--- Work to be completed ---
Please report, as a bare number, how many lines below include the string "Import".
* * *
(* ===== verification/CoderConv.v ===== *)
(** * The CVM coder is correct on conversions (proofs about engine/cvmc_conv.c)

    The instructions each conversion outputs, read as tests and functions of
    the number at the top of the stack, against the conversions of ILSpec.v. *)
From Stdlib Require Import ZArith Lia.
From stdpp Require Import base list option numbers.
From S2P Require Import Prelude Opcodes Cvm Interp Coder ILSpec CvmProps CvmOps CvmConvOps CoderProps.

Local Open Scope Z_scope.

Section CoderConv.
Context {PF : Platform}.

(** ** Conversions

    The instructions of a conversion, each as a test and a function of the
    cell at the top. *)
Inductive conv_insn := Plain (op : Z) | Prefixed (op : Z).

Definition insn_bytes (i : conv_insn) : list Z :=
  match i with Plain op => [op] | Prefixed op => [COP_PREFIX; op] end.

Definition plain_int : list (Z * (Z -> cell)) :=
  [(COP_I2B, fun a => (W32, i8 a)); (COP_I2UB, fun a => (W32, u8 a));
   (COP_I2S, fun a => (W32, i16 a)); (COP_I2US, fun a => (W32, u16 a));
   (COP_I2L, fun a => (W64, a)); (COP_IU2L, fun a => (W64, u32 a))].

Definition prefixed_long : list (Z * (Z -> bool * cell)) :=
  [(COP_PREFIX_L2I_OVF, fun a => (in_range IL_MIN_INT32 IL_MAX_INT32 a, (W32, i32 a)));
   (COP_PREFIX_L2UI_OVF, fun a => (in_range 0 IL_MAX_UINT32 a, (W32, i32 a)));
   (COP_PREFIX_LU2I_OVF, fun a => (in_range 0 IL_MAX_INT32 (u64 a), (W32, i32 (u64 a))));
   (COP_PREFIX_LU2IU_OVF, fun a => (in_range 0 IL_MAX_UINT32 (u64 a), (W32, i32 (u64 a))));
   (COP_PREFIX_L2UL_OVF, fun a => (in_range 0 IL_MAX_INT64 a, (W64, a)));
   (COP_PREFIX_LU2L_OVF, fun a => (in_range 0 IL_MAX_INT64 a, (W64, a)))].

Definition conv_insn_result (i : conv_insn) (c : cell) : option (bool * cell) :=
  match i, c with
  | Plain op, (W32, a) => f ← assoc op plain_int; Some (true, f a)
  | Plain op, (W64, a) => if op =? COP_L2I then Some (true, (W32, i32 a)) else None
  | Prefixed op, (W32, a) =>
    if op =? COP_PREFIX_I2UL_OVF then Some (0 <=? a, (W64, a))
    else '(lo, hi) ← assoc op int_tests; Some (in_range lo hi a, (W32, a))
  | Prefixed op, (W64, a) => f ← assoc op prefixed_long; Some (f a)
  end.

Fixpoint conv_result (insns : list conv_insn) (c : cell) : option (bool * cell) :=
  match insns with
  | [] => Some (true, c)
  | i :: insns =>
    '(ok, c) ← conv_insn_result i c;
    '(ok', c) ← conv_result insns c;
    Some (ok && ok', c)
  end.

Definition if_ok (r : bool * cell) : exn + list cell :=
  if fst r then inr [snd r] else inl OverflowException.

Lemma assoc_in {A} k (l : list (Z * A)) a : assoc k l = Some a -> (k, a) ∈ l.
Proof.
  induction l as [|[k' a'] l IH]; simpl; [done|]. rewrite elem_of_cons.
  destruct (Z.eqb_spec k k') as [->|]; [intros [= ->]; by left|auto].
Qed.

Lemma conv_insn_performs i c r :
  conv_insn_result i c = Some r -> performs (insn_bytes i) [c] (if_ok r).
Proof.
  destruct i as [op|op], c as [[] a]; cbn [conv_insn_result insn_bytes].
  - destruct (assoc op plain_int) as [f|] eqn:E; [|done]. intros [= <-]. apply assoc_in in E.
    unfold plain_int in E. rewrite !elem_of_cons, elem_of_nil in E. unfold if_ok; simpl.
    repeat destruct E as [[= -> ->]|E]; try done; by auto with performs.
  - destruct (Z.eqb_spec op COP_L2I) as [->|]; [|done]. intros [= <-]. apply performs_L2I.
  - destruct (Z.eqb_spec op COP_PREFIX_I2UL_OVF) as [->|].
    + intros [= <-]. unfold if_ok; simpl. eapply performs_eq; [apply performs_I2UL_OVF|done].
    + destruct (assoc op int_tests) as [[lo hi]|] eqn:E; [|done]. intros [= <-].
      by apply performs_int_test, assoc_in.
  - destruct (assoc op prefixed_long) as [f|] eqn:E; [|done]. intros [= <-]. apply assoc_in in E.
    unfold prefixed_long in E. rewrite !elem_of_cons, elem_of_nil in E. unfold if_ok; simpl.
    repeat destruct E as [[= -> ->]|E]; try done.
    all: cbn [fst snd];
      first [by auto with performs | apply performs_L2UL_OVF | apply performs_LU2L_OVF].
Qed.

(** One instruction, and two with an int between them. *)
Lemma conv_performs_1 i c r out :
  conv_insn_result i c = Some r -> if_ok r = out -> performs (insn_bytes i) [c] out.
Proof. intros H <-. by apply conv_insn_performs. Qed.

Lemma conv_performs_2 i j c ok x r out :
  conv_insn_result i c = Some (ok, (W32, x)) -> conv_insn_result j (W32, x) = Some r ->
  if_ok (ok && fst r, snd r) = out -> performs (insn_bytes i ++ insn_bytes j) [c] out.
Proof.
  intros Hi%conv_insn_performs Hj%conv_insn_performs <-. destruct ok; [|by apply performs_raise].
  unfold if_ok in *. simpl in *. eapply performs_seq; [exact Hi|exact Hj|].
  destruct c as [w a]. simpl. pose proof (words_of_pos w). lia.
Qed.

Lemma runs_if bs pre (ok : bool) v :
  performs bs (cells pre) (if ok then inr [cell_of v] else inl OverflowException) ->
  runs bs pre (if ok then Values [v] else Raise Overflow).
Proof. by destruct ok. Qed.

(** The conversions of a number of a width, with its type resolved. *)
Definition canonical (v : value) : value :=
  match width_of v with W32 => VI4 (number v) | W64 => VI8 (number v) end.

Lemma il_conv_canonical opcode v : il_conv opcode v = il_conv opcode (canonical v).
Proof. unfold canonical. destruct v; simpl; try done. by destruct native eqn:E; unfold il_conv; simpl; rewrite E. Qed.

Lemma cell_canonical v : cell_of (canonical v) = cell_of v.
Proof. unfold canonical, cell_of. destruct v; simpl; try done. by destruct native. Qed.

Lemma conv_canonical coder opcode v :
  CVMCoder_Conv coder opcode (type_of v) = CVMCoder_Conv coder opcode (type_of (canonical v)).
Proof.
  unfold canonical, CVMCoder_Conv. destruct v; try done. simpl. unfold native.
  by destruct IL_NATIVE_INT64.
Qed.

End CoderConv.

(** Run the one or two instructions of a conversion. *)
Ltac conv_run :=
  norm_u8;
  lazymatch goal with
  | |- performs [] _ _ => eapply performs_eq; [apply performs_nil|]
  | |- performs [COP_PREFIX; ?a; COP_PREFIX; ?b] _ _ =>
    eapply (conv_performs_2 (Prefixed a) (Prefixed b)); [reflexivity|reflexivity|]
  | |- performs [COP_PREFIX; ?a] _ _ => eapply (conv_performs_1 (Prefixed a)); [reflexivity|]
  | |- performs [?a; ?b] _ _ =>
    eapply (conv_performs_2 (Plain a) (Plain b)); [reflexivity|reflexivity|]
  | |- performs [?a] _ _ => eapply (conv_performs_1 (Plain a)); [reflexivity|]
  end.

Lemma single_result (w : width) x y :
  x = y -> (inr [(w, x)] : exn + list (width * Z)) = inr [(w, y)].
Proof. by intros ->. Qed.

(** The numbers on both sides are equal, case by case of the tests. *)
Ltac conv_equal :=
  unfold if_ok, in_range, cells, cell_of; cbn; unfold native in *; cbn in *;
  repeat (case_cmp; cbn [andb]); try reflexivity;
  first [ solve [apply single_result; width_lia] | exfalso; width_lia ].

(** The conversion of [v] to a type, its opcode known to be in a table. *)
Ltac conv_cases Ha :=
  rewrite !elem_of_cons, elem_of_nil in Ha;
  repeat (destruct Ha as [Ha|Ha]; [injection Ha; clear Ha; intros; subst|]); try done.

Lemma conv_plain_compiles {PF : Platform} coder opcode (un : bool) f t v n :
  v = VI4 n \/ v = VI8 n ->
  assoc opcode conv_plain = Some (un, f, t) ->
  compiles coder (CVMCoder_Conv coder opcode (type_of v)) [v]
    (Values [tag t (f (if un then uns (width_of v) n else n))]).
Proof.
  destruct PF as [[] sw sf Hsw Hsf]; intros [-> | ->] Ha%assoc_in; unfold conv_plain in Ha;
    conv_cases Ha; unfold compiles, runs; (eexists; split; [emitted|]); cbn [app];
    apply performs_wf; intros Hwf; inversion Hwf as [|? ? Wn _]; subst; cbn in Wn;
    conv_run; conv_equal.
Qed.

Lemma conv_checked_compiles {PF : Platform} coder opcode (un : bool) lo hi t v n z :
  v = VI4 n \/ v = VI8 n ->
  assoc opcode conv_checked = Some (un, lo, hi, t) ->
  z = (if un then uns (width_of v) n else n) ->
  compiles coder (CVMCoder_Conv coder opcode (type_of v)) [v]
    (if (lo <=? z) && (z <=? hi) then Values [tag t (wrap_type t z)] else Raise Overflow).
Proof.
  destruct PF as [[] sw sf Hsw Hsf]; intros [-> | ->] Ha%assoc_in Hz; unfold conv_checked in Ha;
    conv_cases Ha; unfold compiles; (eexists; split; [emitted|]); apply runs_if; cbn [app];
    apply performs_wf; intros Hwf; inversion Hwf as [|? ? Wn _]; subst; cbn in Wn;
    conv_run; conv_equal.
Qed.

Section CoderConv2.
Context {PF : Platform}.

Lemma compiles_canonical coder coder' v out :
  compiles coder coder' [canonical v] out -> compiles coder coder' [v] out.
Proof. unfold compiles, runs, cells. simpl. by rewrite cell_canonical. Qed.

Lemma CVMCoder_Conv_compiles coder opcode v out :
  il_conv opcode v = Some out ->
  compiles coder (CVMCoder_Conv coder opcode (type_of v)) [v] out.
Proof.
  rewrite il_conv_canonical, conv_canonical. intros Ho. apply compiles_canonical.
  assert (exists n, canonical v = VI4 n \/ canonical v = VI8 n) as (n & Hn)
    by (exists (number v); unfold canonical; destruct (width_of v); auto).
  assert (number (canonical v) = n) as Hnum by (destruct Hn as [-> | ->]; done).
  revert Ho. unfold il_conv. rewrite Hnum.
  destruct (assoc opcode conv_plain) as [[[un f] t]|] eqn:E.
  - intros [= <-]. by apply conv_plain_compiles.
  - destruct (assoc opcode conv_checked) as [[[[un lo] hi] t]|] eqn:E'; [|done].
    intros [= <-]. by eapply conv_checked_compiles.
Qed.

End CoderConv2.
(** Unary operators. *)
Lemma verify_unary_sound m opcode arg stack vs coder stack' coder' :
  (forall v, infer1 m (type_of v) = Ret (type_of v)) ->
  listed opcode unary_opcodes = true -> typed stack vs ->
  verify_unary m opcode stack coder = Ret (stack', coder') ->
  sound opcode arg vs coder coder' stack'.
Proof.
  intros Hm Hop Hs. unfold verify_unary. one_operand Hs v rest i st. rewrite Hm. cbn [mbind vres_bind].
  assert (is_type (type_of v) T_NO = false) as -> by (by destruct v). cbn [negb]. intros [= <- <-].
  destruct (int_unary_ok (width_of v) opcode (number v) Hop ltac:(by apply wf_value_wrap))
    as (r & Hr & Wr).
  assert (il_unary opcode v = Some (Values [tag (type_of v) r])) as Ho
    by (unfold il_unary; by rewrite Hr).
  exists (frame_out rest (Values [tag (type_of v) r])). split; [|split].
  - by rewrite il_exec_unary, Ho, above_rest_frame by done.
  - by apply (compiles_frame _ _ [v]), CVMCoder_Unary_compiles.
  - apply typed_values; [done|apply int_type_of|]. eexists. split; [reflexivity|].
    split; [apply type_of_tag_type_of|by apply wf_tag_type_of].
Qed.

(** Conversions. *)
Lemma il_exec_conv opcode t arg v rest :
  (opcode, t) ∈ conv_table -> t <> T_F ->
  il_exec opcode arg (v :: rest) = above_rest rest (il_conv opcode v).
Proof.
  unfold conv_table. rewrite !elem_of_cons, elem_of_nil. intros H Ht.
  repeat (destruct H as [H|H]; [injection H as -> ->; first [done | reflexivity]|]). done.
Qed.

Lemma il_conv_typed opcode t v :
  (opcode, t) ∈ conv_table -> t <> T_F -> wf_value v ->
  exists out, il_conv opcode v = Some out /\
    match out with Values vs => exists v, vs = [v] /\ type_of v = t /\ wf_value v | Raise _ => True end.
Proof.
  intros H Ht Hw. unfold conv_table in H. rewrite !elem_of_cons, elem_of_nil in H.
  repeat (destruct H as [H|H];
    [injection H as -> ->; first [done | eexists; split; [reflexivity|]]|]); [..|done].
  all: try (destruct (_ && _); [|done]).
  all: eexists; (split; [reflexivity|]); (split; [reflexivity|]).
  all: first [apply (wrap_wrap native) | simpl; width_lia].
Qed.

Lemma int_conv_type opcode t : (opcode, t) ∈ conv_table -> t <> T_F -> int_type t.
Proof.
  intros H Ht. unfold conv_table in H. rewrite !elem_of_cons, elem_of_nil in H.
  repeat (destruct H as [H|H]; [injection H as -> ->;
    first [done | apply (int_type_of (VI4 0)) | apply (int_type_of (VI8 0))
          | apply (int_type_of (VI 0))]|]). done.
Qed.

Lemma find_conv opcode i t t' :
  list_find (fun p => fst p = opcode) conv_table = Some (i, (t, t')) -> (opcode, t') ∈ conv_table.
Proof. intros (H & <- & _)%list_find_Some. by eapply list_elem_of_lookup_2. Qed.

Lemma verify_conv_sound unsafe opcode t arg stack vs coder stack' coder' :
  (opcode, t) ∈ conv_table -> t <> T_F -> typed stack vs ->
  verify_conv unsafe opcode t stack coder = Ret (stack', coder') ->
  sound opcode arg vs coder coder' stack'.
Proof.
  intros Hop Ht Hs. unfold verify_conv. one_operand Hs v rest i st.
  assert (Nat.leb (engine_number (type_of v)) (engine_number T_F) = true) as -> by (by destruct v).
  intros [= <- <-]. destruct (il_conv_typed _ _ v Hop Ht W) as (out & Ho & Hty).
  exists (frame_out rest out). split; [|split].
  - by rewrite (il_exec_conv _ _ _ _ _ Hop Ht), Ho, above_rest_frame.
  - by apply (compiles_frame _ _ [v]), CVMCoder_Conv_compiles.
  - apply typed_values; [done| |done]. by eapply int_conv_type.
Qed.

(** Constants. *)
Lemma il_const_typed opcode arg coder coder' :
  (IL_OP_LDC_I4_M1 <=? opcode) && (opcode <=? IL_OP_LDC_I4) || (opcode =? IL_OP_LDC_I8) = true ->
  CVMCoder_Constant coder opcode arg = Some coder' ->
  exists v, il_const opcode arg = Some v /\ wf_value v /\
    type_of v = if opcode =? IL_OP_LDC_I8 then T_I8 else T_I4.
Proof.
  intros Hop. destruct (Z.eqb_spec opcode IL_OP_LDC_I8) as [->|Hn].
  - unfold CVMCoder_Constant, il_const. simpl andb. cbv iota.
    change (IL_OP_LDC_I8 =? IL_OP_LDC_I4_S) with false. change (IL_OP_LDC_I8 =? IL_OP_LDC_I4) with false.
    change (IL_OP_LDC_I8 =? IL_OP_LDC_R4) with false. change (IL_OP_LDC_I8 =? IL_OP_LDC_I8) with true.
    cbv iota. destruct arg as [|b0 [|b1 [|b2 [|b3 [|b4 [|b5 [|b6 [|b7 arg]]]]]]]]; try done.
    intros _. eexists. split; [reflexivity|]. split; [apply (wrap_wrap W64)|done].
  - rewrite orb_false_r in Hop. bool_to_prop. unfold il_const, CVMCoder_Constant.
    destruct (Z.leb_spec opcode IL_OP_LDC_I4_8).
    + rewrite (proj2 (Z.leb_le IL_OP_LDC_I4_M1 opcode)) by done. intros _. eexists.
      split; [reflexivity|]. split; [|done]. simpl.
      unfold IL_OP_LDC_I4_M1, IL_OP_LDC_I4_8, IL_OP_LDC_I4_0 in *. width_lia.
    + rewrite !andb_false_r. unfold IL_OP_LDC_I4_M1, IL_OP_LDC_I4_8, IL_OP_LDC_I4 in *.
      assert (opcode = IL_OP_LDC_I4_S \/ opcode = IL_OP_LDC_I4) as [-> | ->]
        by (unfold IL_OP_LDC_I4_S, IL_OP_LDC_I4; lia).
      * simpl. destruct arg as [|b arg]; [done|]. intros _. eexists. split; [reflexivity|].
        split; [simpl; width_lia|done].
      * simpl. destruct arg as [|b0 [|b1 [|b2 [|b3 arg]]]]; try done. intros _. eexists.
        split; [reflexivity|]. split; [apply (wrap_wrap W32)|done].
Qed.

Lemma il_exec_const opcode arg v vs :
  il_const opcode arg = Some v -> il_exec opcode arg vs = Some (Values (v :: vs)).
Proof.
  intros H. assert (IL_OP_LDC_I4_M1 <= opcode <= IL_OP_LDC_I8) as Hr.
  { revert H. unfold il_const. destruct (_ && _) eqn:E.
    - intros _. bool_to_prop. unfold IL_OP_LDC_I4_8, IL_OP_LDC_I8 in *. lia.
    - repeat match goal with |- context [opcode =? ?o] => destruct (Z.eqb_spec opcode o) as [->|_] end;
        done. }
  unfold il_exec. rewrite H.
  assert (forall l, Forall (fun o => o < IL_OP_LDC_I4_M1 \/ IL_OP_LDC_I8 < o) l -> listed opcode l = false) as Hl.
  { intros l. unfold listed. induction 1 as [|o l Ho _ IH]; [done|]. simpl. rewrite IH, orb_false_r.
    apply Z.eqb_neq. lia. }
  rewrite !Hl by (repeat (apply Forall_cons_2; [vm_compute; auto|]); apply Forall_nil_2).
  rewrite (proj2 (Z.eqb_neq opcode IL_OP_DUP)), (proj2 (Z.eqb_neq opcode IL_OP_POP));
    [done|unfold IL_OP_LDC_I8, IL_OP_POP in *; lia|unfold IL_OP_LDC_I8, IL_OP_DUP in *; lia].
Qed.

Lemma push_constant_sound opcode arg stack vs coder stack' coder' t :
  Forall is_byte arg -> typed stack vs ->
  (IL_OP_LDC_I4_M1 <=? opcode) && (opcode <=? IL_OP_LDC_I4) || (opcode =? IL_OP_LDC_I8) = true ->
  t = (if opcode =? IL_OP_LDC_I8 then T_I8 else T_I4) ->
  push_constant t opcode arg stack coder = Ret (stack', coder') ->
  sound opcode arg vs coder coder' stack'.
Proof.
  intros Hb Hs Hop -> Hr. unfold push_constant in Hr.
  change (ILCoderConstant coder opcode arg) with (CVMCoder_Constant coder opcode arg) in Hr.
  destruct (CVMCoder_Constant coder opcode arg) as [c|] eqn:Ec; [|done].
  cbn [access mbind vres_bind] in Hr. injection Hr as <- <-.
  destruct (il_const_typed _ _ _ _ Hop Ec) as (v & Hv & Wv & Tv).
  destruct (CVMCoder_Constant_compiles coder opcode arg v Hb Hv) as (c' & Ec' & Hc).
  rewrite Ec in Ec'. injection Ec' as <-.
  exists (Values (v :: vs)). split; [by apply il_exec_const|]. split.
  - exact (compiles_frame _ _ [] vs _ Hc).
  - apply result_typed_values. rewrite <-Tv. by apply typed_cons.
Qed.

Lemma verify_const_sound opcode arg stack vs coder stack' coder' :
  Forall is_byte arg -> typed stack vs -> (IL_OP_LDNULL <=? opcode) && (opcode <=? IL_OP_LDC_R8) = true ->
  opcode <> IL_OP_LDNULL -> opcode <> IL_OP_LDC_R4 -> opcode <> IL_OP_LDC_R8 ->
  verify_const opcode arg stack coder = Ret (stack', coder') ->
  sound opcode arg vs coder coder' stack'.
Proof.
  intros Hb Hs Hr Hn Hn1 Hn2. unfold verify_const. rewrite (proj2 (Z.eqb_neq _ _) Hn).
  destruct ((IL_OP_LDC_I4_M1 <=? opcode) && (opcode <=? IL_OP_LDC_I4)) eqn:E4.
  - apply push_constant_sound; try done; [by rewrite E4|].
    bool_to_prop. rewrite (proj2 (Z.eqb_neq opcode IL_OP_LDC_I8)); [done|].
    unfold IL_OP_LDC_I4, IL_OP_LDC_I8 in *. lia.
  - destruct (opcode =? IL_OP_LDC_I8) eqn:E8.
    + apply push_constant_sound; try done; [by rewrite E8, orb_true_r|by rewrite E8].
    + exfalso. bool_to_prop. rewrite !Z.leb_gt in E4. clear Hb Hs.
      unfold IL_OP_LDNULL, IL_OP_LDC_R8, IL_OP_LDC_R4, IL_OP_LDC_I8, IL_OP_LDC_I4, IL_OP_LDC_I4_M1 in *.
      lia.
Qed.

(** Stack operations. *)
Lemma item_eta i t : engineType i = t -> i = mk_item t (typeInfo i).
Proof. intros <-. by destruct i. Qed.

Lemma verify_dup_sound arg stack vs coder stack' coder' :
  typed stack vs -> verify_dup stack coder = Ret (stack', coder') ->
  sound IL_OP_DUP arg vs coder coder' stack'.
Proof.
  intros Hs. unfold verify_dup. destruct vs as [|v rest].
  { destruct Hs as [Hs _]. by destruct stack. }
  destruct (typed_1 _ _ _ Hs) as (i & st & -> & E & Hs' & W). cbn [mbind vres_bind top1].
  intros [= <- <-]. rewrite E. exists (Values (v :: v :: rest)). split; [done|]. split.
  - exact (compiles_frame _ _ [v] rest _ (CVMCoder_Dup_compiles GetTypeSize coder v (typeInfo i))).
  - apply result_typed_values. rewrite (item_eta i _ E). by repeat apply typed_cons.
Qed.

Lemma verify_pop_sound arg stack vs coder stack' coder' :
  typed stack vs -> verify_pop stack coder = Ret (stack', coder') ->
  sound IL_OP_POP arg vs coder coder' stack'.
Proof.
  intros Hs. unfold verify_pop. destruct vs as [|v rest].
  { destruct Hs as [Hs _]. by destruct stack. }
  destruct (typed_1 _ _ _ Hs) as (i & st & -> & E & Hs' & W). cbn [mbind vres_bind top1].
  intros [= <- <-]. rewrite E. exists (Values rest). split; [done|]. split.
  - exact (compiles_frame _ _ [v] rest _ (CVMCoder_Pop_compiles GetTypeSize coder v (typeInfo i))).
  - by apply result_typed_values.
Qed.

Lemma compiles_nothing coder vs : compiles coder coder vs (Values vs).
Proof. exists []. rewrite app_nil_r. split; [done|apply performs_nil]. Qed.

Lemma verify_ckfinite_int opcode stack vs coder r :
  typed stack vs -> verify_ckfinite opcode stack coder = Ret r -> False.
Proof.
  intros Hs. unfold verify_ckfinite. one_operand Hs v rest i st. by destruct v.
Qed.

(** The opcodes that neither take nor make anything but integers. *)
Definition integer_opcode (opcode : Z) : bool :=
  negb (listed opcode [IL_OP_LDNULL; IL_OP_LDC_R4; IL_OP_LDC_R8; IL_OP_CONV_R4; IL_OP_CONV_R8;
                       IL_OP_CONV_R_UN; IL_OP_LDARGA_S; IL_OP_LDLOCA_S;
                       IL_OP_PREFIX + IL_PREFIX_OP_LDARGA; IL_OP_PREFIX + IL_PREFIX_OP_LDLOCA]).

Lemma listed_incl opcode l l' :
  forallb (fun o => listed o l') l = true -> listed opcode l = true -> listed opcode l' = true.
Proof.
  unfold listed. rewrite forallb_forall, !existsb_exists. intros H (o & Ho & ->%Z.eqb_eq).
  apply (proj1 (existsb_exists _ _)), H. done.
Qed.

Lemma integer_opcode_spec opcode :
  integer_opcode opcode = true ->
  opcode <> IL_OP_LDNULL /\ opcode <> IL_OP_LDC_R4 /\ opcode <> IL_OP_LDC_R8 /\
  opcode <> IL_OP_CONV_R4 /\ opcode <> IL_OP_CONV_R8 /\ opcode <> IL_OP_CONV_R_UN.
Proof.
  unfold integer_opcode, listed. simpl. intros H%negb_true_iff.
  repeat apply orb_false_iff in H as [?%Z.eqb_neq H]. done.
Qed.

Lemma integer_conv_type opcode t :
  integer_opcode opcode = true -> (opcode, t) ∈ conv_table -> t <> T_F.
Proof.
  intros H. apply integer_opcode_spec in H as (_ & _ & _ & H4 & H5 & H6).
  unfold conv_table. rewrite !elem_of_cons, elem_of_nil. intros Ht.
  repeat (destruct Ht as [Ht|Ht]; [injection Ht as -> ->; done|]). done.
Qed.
* * *
--- Task result ---
3